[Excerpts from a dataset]
━━━━
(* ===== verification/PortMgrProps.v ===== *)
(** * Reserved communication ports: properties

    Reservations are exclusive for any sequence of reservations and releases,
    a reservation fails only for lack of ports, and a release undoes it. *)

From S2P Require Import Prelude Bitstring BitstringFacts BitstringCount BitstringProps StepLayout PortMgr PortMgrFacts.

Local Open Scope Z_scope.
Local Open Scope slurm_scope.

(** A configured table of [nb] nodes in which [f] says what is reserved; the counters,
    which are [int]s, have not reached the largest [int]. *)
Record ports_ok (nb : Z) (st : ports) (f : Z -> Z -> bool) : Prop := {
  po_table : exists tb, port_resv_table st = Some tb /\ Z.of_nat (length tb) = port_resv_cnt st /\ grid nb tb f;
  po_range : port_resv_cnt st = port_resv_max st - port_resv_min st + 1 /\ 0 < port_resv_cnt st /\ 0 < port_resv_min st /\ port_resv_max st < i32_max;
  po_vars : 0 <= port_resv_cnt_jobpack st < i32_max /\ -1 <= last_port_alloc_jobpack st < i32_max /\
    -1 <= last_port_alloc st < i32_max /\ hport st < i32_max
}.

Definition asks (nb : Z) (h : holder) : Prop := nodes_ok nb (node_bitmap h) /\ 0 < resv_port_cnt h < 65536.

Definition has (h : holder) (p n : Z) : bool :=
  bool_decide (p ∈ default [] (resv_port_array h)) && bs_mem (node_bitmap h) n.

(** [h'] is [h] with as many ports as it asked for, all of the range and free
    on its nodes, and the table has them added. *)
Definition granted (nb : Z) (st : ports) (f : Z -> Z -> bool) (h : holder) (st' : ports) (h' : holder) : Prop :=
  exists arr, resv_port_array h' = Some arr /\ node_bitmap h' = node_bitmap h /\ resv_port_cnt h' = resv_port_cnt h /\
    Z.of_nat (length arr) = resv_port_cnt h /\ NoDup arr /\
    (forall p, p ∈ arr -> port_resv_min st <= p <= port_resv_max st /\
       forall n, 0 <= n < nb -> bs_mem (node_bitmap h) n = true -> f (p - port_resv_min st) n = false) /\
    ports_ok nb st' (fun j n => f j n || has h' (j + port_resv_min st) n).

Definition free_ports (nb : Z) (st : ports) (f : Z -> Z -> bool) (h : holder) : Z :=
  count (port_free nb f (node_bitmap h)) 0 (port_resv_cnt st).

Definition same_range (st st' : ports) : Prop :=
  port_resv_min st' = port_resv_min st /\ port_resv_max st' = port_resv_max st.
━━━━
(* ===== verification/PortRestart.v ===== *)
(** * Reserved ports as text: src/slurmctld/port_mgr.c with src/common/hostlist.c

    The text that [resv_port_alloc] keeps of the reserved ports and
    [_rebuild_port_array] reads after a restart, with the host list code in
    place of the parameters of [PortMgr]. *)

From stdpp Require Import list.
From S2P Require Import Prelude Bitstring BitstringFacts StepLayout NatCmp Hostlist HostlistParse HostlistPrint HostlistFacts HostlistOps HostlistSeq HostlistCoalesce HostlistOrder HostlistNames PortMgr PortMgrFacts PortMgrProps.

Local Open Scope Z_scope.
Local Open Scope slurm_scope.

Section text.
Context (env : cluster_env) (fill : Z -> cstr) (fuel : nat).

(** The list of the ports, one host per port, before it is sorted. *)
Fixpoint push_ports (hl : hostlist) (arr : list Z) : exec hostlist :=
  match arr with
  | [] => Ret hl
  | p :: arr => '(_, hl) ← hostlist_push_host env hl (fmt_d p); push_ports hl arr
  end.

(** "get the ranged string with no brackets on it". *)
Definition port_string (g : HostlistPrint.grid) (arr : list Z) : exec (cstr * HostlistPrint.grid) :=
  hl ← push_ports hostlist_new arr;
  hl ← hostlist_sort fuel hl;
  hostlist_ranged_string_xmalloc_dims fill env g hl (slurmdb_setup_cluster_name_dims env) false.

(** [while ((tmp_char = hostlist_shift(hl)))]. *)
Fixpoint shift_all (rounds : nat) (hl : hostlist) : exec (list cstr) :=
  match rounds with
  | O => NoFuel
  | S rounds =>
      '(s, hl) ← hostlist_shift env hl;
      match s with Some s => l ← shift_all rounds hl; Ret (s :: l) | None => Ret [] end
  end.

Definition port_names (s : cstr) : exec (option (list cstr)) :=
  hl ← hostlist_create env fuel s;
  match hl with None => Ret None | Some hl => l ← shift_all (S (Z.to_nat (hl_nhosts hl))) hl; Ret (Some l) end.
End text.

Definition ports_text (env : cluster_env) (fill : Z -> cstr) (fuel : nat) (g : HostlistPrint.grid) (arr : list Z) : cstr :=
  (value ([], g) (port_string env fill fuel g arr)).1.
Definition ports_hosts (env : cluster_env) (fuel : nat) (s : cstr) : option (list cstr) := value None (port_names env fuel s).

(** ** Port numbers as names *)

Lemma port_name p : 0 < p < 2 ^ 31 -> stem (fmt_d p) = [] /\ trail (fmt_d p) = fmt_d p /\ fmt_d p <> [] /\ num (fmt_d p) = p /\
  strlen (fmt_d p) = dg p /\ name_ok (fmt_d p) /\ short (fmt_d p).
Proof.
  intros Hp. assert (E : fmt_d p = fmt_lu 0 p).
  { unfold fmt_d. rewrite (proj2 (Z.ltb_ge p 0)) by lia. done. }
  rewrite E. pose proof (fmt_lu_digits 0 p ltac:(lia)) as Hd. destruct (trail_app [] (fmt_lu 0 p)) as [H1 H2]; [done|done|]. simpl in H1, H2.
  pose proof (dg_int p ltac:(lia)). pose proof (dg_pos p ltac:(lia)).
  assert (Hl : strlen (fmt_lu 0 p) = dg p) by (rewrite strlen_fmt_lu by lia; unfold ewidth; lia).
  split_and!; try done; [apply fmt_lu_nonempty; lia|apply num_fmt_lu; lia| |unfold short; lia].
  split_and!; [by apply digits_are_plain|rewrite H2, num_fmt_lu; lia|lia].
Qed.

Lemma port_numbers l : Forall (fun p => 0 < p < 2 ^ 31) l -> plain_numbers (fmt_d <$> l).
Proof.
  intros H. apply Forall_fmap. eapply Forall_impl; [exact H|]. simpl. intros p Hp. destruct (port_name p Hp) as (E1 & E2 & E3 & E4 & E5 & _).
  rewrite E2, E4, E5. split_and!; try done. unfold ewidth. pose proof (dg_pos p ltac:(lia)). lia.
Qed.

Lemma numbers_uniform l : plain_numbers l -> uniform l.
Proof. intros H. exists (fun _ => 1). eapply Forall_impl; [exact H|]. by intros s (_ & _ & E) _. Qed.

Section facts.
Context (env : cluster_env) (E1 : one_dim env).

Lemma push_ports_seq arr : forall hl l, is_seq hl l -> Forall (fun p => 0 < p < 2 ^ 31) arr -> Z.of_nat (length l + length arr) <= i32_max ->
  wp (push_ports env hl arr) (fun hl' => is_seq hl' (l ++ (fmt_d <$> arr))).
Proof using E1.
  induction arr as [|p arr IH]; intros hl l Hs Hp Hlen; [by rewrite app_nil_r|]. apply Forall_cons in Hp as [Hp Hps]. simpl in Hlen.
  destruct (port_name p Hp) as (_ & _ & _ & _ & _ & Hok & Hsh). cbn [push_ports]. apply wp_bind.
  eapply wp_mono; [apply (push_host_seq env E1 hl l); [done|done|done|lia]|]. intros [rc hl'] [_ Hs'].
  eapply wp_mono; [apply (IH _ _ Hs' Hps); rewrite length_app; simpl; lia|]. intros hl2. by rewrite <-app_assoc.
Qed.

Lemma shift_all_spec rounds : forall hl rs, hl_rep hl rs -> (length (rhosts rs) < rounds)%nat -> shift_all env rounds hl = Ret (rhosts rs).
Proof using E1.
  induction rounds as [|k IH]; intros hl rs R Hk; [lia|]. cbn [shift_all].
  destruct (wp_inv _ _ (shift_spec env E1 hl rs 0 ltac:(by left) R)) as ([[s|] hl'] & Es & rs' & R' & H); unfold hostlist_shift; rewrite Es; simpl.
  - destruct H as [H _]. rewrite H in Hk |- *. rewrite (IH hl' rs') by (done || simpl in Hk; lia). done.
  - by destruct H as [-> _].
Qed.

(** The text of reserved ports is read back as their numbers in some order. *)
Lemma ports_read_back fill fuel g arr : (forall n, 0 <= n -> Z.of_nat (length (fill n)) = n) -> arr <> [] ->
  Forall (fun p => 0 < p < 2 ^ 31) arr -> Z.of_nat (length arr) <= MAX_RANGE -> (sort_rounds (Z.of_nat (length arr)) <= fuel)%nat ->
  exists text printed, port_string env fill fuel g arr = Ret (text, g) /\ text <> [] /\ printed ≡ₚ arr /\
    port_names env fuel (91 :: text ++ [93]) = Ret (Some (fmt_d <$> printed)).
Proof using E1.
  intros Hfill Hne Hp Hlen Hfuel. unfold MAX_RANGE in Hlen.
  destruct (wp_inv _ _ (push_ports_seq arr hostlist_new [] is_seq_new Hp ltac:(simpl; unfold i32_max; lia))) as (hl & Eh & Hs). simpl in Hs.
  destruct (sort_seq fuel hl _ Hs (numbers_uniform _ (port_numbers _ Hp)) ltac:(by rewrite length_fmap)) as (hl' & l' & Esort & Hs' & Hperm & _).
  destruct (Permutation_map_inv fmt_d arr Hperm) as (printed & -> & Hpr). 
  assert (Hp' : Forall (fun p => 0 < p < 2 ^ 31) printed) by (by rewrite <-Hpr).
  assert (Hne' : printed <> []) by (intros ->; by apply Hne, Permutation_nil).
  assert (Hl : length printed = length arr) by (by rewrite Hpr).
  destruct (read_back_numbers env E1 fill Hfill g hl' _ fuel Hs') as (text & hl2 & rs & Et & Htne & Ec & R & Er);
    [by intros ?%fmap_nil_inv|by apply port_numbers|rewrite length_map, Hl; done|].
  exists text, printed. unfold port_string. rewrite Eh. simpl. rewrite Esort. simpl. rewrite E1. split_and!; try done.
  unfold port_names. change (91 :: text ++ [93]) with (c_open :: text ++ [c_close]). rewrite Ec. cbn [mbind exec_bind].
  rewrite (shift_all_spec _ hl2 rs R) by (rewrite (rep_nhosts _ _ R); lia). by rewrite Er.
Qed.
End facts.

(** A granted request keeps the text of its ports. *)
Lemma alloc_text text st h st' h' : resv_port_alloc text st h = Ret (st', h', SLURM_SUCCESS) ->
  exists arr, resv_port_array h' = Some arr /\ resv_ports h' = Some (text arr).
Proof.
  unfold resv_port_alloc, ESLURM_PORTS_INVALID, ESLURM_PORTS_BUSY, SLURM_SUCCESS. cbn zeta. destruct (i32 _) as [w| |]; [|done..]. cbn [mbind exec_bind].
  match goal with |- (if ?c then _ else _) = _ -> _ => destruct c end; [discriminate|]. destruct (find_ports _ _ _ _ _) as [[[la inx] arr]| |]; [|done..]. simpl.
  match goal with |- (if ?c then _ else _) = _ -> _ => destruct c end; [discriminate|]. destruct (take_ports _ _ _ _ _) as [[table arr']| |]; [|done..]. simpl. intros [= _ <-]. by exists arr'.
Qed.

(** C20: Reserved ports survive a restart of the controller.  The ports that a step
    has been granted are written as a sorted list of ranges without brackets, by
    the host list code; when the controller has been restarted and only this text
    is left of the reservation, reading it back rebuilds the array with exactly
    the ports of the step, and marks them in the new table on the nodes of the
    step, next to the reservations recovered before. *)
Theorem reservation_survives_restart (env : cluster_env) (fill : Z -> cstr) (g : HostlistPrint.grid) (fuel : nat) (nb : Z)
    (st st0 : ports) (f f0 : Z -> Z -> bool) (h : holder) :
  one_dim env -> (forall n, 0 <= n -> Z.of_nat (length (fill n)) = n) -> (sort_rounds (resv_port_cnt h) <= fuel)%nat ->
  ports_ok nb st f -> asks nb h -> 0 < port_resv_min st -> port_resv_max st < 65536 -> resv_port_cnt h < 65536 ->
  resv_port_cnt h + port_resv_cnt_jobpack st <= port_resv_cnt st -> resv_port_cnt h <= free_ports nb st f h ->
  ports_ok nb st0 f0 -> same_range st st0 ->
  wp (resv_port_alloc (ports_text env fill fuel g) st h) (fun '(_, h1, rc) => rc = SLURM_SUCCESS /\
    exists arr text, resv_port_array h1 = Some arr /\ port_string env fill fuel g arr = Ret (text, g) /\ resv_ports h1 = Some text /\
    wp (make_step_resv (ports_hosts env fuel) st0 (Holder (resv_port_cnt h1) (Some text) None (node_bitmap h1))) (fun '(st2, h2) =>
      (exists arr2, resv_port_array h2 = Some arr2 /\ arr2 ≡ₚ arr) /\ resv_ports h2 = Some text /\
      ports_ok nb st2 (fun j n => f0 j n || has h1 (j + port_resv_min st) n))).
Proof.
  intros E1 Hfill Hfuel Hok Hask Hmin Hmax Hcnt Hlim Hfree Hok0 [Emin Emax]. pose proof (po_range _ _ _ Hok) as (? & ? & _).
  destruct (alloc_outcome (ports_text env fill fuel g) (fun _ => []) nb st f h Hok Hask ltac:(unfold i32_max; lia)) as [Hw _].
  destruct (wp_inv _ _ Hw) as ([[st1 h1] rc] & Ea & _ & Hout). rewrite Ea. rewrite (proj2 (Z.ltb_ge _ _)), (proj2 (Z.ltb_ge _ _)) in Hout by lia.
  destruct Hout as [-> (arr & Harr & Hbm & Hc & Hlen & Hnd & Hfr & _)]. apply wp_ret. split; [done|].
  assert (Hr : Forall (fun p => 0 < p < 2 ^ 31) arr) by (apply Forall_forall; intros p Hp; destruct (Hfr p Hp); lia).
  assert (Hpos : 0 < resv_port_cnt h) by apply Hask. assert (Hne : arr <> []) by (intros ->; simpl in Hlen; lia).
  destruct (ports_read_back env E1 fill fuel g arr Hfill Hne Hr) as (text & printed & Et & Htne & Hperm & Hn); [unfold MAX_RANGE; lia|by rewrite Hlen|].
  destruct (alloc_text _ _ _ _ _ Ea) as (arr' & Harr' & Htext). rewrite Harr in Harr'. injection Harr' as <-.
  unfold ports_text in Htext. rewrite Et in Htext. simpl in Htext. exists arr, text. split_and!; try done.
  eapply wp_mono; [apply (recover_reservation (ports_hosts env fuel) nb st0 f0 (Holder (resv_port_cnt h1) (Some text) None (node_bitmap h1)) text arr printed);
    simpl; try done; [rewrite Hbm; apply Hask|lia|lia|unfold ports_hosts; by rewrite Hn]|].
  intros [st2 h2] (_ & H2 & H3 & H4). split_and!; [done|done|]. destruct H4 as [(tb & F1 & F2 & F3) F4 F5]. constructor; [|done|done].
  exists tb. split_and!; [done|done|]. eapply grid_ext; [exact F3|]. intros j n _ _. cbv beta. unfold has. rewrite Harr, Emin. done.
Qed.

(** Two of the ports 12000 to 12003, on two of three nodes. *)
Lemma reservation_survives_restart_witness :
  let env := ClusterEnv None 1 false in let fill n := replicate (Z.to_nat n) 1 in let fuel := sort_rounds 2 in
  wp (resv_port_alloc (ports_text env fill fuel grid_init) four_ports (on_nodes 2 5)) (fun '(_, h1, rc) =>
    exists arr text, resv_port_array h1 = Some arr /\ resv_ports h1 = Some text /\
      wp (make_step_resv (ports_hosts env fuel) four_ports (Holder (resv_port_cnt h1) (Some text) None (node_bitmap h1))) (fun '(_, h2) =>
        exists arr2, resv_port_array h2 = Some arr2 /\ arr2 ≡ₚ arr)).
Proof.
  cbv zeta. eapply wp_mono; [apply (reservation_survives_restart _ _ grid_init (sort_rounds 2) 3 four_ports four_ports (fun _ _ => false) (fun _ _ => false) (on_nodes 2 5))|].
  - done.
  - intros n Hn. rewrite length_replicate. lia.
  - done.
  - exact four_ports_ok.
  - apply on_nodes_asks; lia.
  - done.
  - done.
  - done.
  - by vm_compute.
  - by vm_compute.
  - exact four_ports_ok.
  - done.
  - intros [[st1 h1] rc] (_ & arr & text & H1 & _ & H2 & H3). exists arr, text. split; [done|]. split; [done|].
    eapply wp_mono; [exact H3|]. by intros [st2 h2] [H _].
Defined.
━━━━
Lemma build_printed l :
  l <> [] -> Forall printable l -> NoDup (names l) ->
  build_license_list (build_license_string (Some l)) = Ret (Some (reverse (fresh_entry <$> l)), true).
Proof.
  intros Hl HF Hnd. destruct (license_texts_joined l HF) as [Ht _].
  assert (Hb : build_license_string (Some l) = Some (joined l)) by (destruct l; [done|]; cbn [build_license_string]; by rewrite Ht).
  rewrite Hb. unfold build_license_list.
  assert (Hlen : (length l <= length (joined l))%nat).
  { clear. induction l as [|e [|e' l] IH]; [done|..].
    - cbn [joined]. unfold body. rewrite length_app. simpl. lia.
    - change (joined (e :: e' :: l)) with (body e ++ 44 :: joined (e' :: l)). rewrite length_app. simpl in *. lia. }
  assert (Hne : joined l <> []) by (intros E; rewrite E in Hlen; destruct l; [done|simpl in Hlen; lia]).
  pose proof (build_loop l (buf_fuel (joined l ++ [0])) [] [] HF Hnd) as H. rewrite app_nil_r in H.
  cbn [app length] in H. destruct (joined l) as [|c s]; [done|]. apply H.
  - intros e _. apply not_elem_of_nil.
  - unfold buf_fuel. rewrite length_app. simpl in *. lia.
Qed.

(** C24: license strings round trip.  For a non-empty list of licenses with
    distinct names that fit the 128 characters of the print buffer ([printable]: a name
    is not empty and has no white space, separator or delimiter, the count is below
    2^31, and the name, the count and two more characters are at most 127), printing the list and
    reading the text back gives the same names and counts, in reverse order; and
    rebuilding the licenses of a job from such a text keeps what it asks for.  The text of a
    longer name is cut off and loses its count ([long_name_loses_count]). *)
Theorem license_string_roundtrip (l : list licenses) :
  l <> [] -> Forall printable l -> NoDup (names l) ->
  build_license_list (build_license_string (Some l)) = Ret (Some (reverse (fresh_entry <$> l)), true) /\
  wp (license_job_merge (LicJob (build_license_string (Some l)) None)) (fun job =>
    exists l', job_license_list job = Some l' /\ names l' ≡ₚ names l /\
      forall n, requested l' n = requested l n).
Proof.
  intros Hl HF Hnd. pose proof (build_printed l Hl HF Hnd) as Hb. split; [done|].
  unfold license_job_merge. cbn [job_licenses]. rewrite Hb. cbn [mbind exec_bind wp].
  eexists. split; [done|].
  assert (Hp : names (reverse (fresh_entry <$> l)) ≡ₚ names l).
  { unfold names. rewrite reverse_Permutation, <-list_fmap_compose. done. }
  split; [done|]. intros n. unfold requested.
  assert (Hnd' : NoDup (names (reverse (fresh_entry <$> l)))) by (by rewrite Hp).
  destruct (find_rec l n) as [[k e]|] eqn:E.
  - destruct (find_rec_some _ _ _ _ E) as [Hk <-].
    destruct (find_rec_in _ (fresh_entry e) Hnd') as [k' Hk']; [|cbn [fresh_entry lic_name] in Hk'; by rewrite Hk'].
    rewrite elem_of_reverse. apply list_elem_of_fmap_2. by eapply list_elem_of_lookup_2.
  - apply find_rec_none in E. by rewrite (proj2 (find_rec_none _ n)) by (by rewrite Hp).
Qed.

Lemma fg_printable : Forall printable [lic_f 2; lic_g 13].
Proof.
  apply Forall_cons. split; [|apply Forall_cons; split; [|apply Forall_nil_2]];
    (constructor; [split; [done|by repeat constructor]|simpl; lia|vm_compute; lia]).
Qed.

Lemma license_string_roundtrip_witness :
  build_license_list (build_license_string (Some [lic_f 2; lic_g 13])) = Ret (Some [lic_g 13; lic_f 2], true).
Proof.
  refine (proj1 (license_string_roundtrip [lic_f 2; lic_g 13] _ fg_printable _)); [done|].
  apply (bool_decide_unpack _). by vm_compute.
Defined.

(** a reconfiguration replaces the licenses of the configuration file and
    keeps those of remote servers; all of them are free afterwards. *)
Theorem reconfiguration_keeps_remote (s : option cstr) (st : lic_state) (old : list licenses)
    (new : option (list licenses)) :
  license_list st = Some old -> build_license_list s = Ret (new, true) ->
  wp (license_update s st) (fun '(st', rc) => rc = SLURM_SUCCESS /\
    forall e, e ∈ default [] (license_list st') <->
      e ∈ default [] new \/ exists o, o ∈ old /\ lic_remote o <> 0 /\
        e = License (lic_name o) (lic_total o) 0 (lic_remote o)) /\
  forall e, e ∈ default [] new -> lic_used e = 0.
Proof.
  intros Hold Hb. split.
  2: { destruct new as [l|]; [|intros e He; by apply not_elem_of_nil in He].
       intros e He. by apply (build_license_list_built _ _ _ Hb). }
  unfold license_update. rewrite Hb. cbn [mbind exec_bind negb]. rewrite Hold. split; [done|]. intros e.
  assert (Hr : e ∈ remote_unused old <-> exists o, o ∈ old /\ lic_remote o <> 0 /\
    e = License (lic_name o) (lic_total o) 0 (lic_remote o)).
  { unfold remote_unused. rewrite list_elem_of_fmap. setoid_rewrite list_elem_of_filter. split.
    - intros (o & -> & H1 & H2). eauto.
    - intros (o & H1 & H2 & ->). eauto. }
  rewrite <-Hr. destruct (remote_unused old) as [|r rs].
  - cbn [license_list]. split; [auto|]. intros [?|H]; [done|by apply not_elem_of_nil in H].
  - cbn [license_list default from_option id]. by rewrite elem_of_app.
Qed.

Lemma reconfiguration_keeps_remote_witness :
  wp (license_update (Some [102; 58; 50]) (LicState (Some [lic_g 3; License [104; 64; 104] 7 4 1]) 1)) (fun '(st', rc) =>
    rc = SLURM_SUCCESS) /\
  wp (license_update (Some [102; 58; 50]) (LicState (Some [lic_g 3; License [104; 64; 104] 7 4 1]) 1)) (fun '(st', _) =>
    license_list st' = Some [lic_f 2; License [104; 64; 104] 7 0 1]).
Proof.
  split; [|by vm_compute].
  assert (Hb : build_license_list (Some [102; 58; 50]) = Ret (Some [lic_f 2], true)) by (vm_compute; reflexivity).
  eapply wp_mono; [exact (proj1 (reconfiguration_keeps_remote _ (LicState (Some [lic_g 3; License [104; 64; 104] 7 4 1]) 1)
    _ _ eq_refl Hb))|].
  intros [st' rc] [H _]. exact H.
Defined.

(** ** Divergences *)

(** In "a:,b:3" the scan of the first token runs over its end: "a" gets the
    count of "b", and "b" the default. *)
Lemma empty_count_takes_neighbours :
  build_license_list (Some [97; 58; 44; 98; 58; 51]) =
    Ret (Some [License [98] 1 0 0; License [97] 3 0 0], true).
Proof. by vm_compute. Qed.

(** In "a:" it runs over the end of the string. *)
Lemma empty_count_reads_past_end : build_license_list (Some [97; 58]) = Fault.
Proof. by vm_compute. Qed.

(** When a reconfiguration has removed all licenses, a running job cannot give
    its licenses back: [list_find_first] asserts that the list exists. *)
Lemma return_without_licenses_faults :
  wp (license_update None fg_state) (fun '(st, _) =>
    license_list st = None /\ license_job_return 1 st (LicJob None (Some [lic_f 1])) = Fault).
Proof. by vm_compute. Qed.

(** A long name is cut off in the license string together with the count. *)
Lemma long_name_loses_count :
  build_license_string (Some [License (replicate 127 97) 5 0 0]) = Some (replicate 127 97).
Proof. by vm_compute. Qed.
━━━━
## YOUR TASK
Reply with nothing but the number of lines in the entries above that hold the string "default".

## OUTPUT OF THE EXERCISE
6